Stored entries
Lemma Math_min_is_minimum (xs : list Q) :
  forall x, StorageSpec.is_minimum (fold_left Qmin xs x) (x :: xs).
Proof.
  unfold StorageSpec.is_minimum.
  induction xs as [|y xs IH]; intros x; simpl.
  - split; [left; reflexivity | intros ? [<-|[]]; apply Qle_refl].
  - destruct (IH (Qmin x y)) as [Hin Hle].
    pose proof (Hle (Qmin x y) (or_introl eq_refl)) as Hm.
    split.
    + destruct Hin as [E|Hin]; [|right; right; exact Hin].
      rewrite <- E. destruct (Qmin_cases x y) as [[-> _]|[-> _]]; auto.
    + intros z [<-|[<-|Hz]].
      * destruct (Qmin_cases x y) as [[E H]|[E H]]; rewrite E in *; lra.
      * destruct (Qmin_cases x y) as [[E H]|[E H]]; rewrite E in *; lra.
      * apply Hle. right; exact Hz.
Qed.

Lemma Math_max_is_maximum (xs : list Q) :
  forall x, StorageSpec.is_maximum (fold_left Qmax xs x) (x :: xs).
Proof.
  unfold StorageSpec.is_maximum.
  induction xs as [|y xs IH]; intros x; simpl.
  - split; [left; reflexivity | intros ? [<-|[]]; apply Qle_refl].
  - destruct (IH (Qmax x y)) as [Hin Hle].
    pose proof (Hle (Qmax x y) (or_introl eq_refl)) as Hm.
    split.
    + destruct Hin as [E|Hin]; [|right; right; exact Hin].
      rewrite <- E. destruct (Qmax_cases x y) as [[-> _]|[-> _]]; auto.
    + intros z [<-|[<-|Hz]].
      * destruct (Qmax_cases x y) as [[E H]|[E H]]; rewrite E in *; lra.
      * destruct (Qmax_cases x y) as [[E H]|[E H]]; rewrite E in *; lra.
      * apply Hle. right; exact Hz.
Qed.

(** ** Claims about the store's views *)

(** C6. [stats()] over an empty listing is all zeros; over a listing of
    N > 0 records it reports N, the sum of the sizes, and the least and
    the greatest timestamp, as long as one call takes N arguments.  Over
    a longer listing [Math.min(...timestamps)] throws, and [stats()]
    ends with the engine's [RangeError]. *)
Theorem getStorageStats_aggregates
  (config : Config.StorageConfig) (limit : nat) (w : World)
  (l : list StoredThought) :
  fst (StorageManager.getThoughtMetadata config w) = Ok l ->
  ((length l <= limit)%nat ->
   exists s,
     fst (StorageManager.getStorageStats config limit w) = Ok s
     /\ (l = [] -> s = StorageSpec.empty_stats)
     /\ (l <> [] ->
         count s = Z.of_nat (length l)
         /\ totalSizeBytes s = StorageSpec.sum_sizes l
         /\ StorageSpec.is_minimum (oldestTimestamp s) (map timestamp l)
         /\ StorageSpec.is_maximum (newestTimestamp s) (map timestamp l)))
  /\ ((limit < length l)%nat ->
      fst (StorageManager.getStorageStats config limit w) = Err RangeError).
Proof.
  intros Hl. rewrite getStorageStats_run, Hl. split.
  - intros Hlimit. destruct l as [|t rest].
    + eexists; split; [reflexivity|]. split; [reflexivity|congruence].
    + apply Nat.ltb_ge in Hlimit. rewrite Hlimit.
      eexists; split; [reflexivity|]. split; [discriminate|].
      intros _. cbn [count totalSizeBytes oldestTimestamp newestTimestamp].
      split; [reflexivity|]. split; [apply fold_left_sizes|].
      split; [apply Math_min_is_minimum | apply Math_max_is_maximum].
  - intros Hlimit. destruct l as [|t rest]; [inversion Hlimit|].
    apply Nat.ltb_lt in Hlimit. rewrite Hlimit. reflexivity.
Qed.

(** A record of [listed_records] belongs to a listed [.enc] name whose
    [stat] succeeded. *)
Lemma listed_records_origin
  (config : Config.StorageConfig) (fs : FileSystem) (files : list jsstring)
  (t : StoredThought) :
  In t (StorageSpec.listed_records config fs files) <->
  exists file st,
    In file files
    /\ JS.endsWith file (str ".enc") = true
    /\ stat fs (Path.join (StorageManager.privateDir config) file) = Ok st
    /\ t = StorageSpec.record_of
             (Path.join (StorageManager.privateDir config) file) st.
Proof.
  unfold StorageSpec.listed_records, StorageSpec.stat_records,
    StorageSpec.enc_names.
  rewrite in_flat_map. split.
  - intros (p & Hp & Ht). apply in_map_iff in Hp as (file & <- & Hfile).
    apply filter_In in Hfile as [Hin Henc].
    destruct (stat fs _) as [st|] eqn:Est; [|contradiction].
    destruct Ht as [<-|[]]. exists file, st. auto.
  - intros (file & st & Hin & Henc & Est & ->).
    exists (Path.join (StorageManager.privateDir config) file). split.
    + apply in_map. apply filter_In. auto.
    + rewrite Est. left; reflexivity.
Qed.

Work request.
For this task, write out exactly the lines of the entries above, starting at the line with "t = StorageSpec.record_of" and ending at the line with "- intros (file", both included, and no others.

Written solution.
    /\ t = StorageSpec.record_of
             (Path.join (StorageManager.privateDir config) file) st.
Proof.
  unfold StorageSpec.listed_records, StorageSpec.stat_records,
    StorageSpec.enc_names.
  rewrite in_flat_map. split.
  - intros (p & Hp & Ht). apply in_map_iff in Hp as (file & <- & Hfile).
    apply filter_In in Hfile as [Hin Henc].
    destruct (stat fs _) as [st|] eqn:Est; [|contradiction].
    destruct Ht as [<-|[]]. exists file, st. auto.
  - intros (file & st & Hin & Henc & Est & ->).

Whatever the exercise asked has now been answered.